Alors que l’arrondissement de L’Île-Bizard–Sainte-Geneviève souhaite redynamiser la vie commerciale autour du cégep Gérald-Godin, il semble ardu pour un commerçant d’ouvrir un café sur le boulevard Gouin en raison du manque d’espace de stationnement.

«Je ne comprends pas, je paye des taxes pour un espace commercial au rez-de-chaussée du bâtiment et il n’y a pas moyen de trouver une façon d’opérer un commerce ici», a raconté Joseph Zolla lors du passage de TC Media à son duplexe semi-commercial situé au 16 312 boulevard Gouin, à Sainte-Geneviève.

Depuis deux ans, le propriétaire doit débourser 4000$ par année en taxes pour un bâtiment, dont le local commercial est toujours vide. Malgré des démarches répétées, Joseph Zolla n’arrive pas à obtenir le permis d’affaires pour opérer son commerce. Il a mis son local à louer et souhaite désormais vendre le bâtiment.

Places de stationnement insuffisantes
À l’automne 2013, un inspecteur en bâtiment a avisé M. Zolla du manque d’espace sur son terrain pour aménager le nombre de places de stationnement nécessaires à l’ouverture de son commerce. À cette hauteur du boulevard Gouin, il n’y a pas d’espace sur l’artère pour stationner des voitures, car cette portion est trop étroite.
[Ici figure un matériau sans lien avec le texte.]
(* ===== verification/Witness.v ===== *)
(** * The theorems at work

    A conversation of Alice and Bob on the engine that never fails, with the instance of
    [Example]: the theorems about conversations, credentials and commit delays, applied to it. *)

From Stdlib.Strings Require Import Byte.
From S2P Require Import Prelude KsError Sql SqlSpec Entity TableFrame.
From S2P Require Import MlsGroups MlsPending MlsKeys E2eiEntities Keystore.
From S2P Require Import CcError Ids Backend OpenMls Config CommitDelay Credential Conversation.
From S2P Require Import Renew Decrypt Example ConvFrame Durable DecryptSpec.
Open Scope Z_scope.

(** ** Alice's conversation *)

Definition alice : ex_leaf := ((false, ascii_bytes "alice", []), ascii_bytes "ek-a", ascii_bytes "alice").
Definition bob : ex_leaf := ((false, ascii_bytes "bob", []), ascii_bytes "ek-b", ascii_bytes "bob").
Definition carol : ex_leaf := ((false, ascii_bytes "carol", []), ascii_bytes "ek-c", ascii_bytes "carol").

(** In epoch 3, with Bob's proposal to add Carol and with a pending commit that has nothing in it. *)
Definition alice_data (pc : option ex_commit) : ex_data :=
  (ascii_bytes "conv", 3, true, [(0, alice); (1, bob)],
   [((inl (inl carol), inl (inl 1), ascii_bytes "add") : ex_queued)], pc).

Definition alice_backend : @MlsCryptoProvider ref_engine example_provider :=
  MkProvider tt (fresh_conn : @conn ref_engine) None.

Definition alice_conv (pc : option ex_commit) (st : InnerState) : MlsConversation :=
  MkConversation (ascii_bytes "conv") None (ExGroup (alice_data pc) st : MlsGroup)
    MlsConversationConfiguration_default.

Definition alice_client : Client :=
  MkClient (ascii_bytes "alice")
    {[ 0 := [MkCredentialBundle (alice.1.1 : Credential) (MkSignatureKeyPair 0 (ascii_bytes "alice")
         (ascii_bytes "alice")) 0] ]} 0.

Definition empty_commit : ex_commit := ([], None, 4, []).

(** The conversation as it has just been made: not yet written. *)
Definition start : MlsCryptoProvider * MlsConversation :=
  (alice_backend, alice_conv (Some empty_commit) Changed).

(** The conversation with nothing of ours pending. *)
Definition calm_start : MlsCryptoProvider * MlsConversation := (alice_backend, alice_conv None Changed).

Lemma fresh_groups : groups_hold alice_backend [].
Proof. split_and!; [done|by apply rep_empty|constructor]. Qed.

Lemma start_durable : durable start.
Proof. exists []. split; [exact fresh_groups|]. by split. Qed.

Definition bob_commit_public (ep : Z) : PublicMessageIn :=
  MkPublicMessage (SMember 1) ep BCommit (Some (ep + 1 : ConfirmationTag)) [].
Definition bob_commit (ep : Z) : MlsMessageIn := MPublicMessage (bob_commit_public ep).

(** Bob's commit adds Carol: the first call. *)
Definition after_bob :=
  conv_decrypt_message (bob_commit 3) None alice_client None true start.

Lemma one_step `{En : SqlEngine, Provider, OpenMlsTypes} `{!OpenMls, !X509Lib, !IdCodecs, !F32Ln}
    {A} (m : cc (MlsCryptoProvider * MlsConversation) A) d s :
  durable_call A m d -> conv_steps s (m s).2.
Proof.
  intros Hc. destruct (m s) as [r s1] eqn:Hm. eapply steps_call; [exact Hc|exact Hm|apply steps_refl].
Defined.

Lemma bob_steps : conv_steps start after_bob.2.
Proof. exact (one_step _ _ start (DDecrypt (bob_commit 3) None alice_client None true)). Defined.

Ltac vm := vm_compute; reflexivity.

Lemma runs {S A} (m : cc S A) (s : S) : is_ok (m s).1 = true -> exists a, m s = (Ok a, (m s).2).
Proof. destruct (m s) as [[a|e] s']; [by exists a|done]. Defined.

(** Then she sends a message. *)
Definition after_message := encrypt_message alice_client (ascii_bytes "hello") after_bob.2.

Lemma durable_call_restores_witness :
  exists s'', drop_and_restore after_message.2 = (Ok (), s'') /\ durable s'' /\
    conv_id s''.2 = ascii_bytes "conv" /\ epoch (conv_group s''.2) = 4 /\
    conv_configuration s''.2 = restored_configuration (conv_group after_message.2.2).
Proof.
  assert (is_ok after_message.1 = true) as Hok by vm.
  destruct (runs _ _ Hok) as [a Ha].
  destruct (durable_call_restores start after_bob.2 start_durable bob_steps) as [Hcall _].
  destruct (Hcall _ _ _ a _ (DEncrypt alice_client (ascii_bytes "hello")) Ha (or_introl eq_refl))
    as (s'' & Hd & Hdur & Hc).
  exists s''. split; [exact Hd|]. split; [exact Hdur|]. rewrite Hc.
  split; [vm|]. split; [vm|reflexivity].
Defined.

Lemma unmarked_is_stored_witness :
  exists l, groups_hold after_bob.2.1 l /\ on_disk l after_bob.2.2.
Proof.
  assert (state_changed (conv_group after_bob.2.2) = Persisted) as Hc by vm.
  exact (unmarked_is_stored start after_bob.2 start_durable bob_steps Hc).
Defined.

Lemma mark_as_child_of_spec_witness :
  exists s', mark_as_child_of (ascii_bytes "parent") start =
    (Err (Throw ParentGroupNotFound), s') /\ s'.2 = start.2.
Proof.
  destruct (mark_as_child_of (ascii_bytes "parent") start) as [r s'] eqn:Hx.
  pose proof (mark_as_child_of_spec start [] (ascii_bytes "parent") r s' fresh_groups eq_refl
    (fun H => False_ind _ (Bool.diff_false_true (f_equal (fun x => bool_decide (x = Persisted)) H))) Hx) as Hs.
  destruct r as [[]|e]; [by destruct Hs as [[? ?] _]|].
  destruct Hs as [_ [(_ & -> & Hs)|[[? ?] _]]]; [|done]. by exists s'.
Defined.

(** ** Decrypting *)

Lemma wrong_epoch_message_witness :
  exists s', conv_decrypt_message (bob_commit 4) None alice_client None true start =
    (Err (Throw BufferedFutureMessage), s') /\ untouched start s'.
Proof.
  assert (maybe_self_member_commit (conv_group start.2) (bob_commit 4) = Ok None) as H1 by vm.
  assert (duplicate_of start (PMPublic (bob_commit_public 4)) = Ok false) as H2 by vm.
  assert ((process_message (PMPublic (bob_commit_public 4)) (start.1, conv_group start.2)).1 =
    Err (ProcessValidationError ValidationWrongEpoch)) as H3 by vm.
  destruct (wrong_epoch_message (bob_commit 4) _ false None alice_client None true start H1 eq_refl
    H2 H3) as (e & s' & Hx & Hu & _ & Hb & _).
  exists s'. rewrite Hx, (proj2 Hb) by by split. done.
Defined.

(** Bob's proposal to add Carol, which is pending already. *)
Definition bob_proposal : PublicMessageIn :=
  MkPublicMessage (SMember 1) 3 (BProposal (PAdd (carol : KeyPackage))) None [].

Lemma duplicate_not_applied_witness :
  exists s', conv_decrypt_message (MPublicMessage bob_proposal) None alice_client None true start =
    (Err (Throw DuplicateMessage), s') /\ untouched start s'.
Proof.
  assert (maybe_self_member_commit (conv_group start.2) (MPublicMessage bob_proposal) = Ok None) as H1
    by vm.
  assert (duplicate_of start (PMPublic bob_proposal) = Ok true) as H2 by vm.
  assert (is_ok (process_message (PMPublic bob_proposal) (start.1, conv_group start.2)).1 = true)
    as H3 by vm.
  destruct (duplicate_not_applied (MPublicMessage bob_proposal) _ None alice_client None true start H1
    eq_refl H2) as (e & s' & Hx & Hu & He).
  exists s'. by rewrite Hx, (He H3).
Defined.

(** The pending commit of Alice comes back. *)
Definition own_message : PublicMessageIn := MkPublicMessage (SMember 0) 3 BCommit (Some (4 : ConfirmationTag)) [].

Lemma own_commit_comes_back_witness :
  exists d s', conv_decrypt_message (MPublicMessage own_message) None alice_client None true start =
    (Ok d, s') /\ epoch (conv_group s'.2) = 4 /\ dm_has_epoch_changed d = true.
Proof.
  assert (is_ok (conv_decrypt_message (MPublicMessage own_message) None alice_client None true start).1
    = true) as Hok by vm.
  destruct (runs _ _ Hok) as [d Hd].
  eexists d, _. split; [exact Hd|].
  pose proof (own_commit_comes_back own_message 4 None alice_client None true start _ _ eq_refl eq_refl
    eq_refl Hd) as Hown.
  change (pending_commit (conv_group start.2)) with (Some (to_commit empty_commit)) in Hown.
  cbv beta iota in Hown. rewrite bool_decide_true in Hown by done.
  destruct (Hown d eq_refl) as ((He & _) & Hc & _). split; [exact He|exact Hc].
Defined.

(** Carol commits herself into the group, and no callbacks are set. *)
Definition carol_commit : MlsMessageIn :=
  MPublicMessage (MkPublicMessage SNewMemberCommit 3 BCommit (Some (9 : ConfirmationTag)) (ascii_bytes "carol")).

Lemma external_senders_need_approval_witness :
  let (r, s') := conv_decrypt_message carol_commit None alice_client None true start in
  is_ok r = false /\ untouched start s'.
Proof.
  destruct (conv_decrypt_message carol_commit None alice_client None true start) as [r s'] eqn:Hx.
  assert (is_ok (parse_message carol_commit start).1 = true) as Hok by vm.
  destruct (runs _ _ Hok) as [msg Hp].
  assert (processed_content msg = StagedCommitMessage (MkStagedCommit
    [MkQueuedProposal (PExternalInit []) SNewMemberCommit [];
     MkQueuedProposal (PAdd (carol : KeyPackage)) (SMember 1) (ascii_bytes "add")] None
      (4 : ConfirmationTag) [])) as Hc.
  { change (processed_content msg = match (parse_message carol_commit start).1 with
      | Ok m => processed_content m | Err _ => processed_content msg end). by rewrite Hp. }
  assert (maybe_self_member_commit (conv_group start.2) carol_commit = Ok None) as H1 by vm.
  destruct (external_senders_need_approval carol_commit msg None alice_client None true start _ r s'
    H1 Hp) as (Hr & -> & Hu); [|exact Hx|by split].
  unfold approved. rewrite Hc. intros Ha. by destruct (Ha ltac:(vm)) as (f & ? & Hf & _).
Defined.

Lemma has_epoch_changed_spec_witness : epoch (conv_group after_bob.2.2) > epoch (conv_group start.2).
Proof.
  assert (is_ok after_bob.1 = true) as Hok by vm. destruct (runs _ _ Hok) as [d Hd].
  assert (dm_has_epoch_changed d = true) as Hc.
  { assert (match after_bob.1 with Ok d => dm_has_epoch_changed d | Err _ => false end = true)
      as Ha by (vm_compute; reflexivity).
    unfold after_bob in Ha. by rewrite Hd in Ha. }
  destruct (has_epoch_changed_spec _ _ _ _ _ _ _ _ Hd) as [_ He]. rewrite Hc in He.
  unfold after_bob. lia.
Defined.

(** A message of Bob's that has been buffered. *)
Definition buffered : MlsPendingMessage :=
  MkMlsPendingMessage (ascii_bytes "conv") (x01 :: x03 :: ascii_bytes "hi").

Definition buffered_start : MlsCryptoProvider * MlsConversation :=
  ((ks (save buffered) alice_backend).2, start.2).

Lemma buffered_holds : buffer_holds buffered_start [buffered].
Proof.
  assert (rep MlsPendingMessage_layout (conn_view (key_store alice_backend)) []) as Hr
    by by apply rep_empty.
  destruct (MlsPendingMessage_save_ok _ _ buffered Hr eq_refl) as (v' & Hs & Hb & _).
  destruct (ks_ok (MlsPendingMessage_save buffered) alice_backend _ _ (eq_refl : healthy (key_store alice_backend)) Hs)
    as (c & Hk & <- & Hh).
  unfold buffered_start. change (save buffered) with (MlsPendingMessage_save buffered).
  rewrite Hk. by split.
Qed.

Lemma restore_after_commit_spec_witness :
  exists ms s', restore_after_commit alice_client None None buffered_start = (Ok (Some ms), s') /\
    length ms = 1%nat /\ buffer_holds s' [].
Proof.
  assert (match (restore_after_commit alice_client None None buffered_start).1 with
    | Ok (Some ms) => true | _ => false end = true) as Hok by vm.
  destruct (restore_after_commit alice_client None None buffered_start) as [r s'] eqn:Hx.
  destruct r as [[ms|]|e]; [|done..]. exists ms, s'. split; [done|].
  destruct (restore_after_commit_spec alice_client None None [buffered] buffered_start _ s'
    buffered_holds Hx) as (_ & Hb & ps & s1 & s2 & _ & Hl & _).
  split; [exact Hl|exact Hb].
Defined.

(** ** Renewing *)

(** Bob's update, in a commit of Alice that another one supersedes. *)
Definition bob_update : QueuedProposal :=
  MkQueuedProposal (PUpdate (bob : LeafNode)) (SMember 1) (ascii_bytes "upd").
Definition alice_commit : StagedCommit := MkStagedCommit [bob_update] None (4 : ConfirmationTag) [].
Definition other_commit : StagedCommit := MkStagedCommit [] None (4 : ConfirmationTag) [].

Lemma renew_foreign_update_fails_witness :
  let (ps, needs_update) := renew 0 [] (Some alice_commit) other_commit in
  ps = [bob_update] /\
  exists b, renew_proposals_for_current_epoch alice_client ps needs_update start =
    (Err (Throw (KeyStoreError (MissingKeyInStore MissingMlsEncryptionKeyPair))), (b, start.2)).
Proof.
  assert (rep MlsEncryptionKeyPair_layout (conn_view (key_store start.1)) []) as Hr
    by by apply rep_empty.
  exact (renew_foreign_update_fails alice_client 0 [] other_commit alice_commit bob_update bob []
    start eq_refl eq_refl eq_refl (fun s => not_elem_of_nil _) (eq_refl : healthy (key_store start.1)) Hr eq_refl).
Defined.

(** ** Credentials *)

(** Carol with a certificate that has been revoked. *)
Definition revoked_carol : Credential := ((true, ascii_bytes "carol", [ascii_bytes "cert"]) : ex_credential).
Definition pki_backend : @MlsCryptoProvider ref_engine example_provider :=
  MkProvider tt (fresh_conn : @conn ref_engine) (Some [ascii_bytes "cert"]).

Lemma revoked_credential_degrades_witness :
  validate_credential pki_backend (certificates revoked_carol) = AuthValid /\
  compute_state [revoked_carol] pki_backend X509 = NotVerified.
Proof.
  exact (revoked_credential_degrades pki_backend revoked_carol (ascii_bytes "cert") [ascii_bytes "cert"]
    [ascii_bytes "cert"] CertificateRevoked [revoked_carol] X509 eq_refl eq_refl eq_refl eq_refl
    (or_introl eq_refl) (list_elem_of_here _ _)).
Defined.

Lemma get_new_crl_distribution_points_spec_witness :
  exists c', get_new_crl_distribution_points [ascii_bytes "http://ca/crl"] alice_backend =
    (Ok (Some []), set_key_store c' alice_backend).
Proof.
  assert (rep (el_layout (E := E2eiCrl)) (conn_view (key_store alice_backend)) []) as Hr
    by by apply rep_empty.
  destruct (get_new_crl_distribution_points_spec alice_backend [] [ascii_bytes "http://ca/crl"]
    (eq_refl : healthy (key_store alice_backend)) Hr) as (c' & Hx & _).
  exists c'. exact Hx.
Defined.

Definition carol_bundle : CredentialBundle :=
  MkCredentialBundle (carol.1.1 : Credential) (MkSignatureKeyPair 0 [] []) 7.

Lemma push_credential_bundle_spec_witness :
  identities_ok ∅ /\ identities_ok (push_credential_bundle 0 carol_bundle ∅).2 /\
  find_most_recent_credential_bundle (push_credential_bundle 0 carol_bundle ∅).2 0 Basic = Some carol_bundle.
Proof.
  assert (identities_ok (∅ : gmap Z (list CredentialBundle))) as He by by intros ? ?.
  split; [exact He|].
  pose proof (push_credential_bundle_spec ∅ 0 carol_bundle He) as Hp.
  change (push_credential_bundle 0 carol_bundle ∅)
    with (Ok () : result Stop (), <[ 0 := [carol_bundle] ]> ∅ : gmap Z (list CredentialBundle)) in *.
  destruct Hp as (Hok & _ & Hf & _). split; [exact Hok|]. by rewrite Hf.
Defined.

(** ** Commit delays *)

Lemma calculate_delay_spec_witness : calculate_delay 3 5 8 <= calculate_delay 6 5 8.
Proof.
  assert (0 < 8 <= 2 ^ 63) as Hn by lia.
  pose proof (calculate_delay_spec (H := example_ln) 5 8 Hn) as (_ & _ & Hm & _).
  apply Hm. vm_compute. discriminate.
Defined.

(** Three members, of which the one in the middle is to be removed. *)
Definition three_group : MlsGroup :=
  ExGroup (ascii_bytes "conv", 3, true, [(0, alice); (1, bob); (2, carol)],
    [((inr (inl 1), inl (inl 0), []) : ex_queued)], None) Persisted.

Lemma commit_delay_positions_distinct_witness :
  let ms := members three_group in
  delay_position (post_commit_place 0 [1] ms).1 3 (post_commit_place 0 [1] ms).2 <>
  delay_position (post_commit_place 2 [1] ms).1 3 (post_commit_place 2 [1] ms).2.
Proof.
  assert (forall r, r ∈ [1] -> r ∈ leaves 3) as Hin.
  { intros r ->%list_elem_of_singleton. by apply (bool_decide_unpack _). }
  assert (Z.of_nat 0 ∉ [1] /\ Z.of_nat 2 ∉ [1]) as [H0 H2].
  { by split; intros ?%list_elem_of_singleton. }
  assert (Z.of_nat (length (members three_group)) <= 2 ^ 63) as Hmax by (apply Z.leb_le; reflexivity).
  exact (proj1 (commit_delay_positions_distinct three_group (members three_group) 0 2 eq_refl
    (NoDup_singleton 1) Hin Hmax ltac:(simpl; lia) ltac:(simpl; lia) ltac:(done) H0 H2)).
Defined.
La réglementation impose une case de stationnement par 10 mètres carrés de superficie pour les restaurants et les cafés. Comme le propriétaire possède 108 mètres carrés, il doit offrir huit places de stationnement à sa clientèle.

«Il n’y a que 20 places assises dans mon café et une bonne partie de la clientèle pourrait s’y rendre à pied comme le local est situé à 1 km du collège Gérald-Godin», croit M. Zola.

Celui-ci a proposé d’aménager cinq à sept places de stationnement sur le terrain voisin qui lui appartient, mais l’arrondissement a refusé parce qu’il lui manquerait encore une place de stationnement.

«L’inspecteur m’a dit que c’était impossible puisque les casiers de stationnement ne sont pas situés sur le même terrain que le bâtiment où se trouve le commerce, raconte le propriétaire. Il ne m’a proposé aucune solution».

Le maire Normand Marinacci dit vouloir mettre à jour le zonage dans ce secteur où cohabite des bâtiments résidentiels et commerciaux.

«Sur le boulevard Gouin, il n’y a pas toujours l’espace pour du stationnement et les commerçants doivent en prévoir sur leur terrain, dit-il. Certains respectent le règlement. Est-ce qu’il faut aménager une nouvelle réglementation ou la mettre à jour? C’est ça qu’on est en train de regarder.»

À court terme, M. Zolla possède un droit acquis pour quatre cases de stationnement. Il pourrait payer 4000$ pour les quatre cases de stationnement manquantes, soit 1000$ par place de stationnement et ainsi obtenir son permis d’affaires.

Au cours des dernières années, le local commercial de cet immeuble a abrité une galerie d’art et une pharmacie. Le duplex est désormais en vente au coût de 275 000$. Selon l’extrait du rôle d’évaluation foncière, le bâtiment construit en 1945 a une valeur de 144 900$.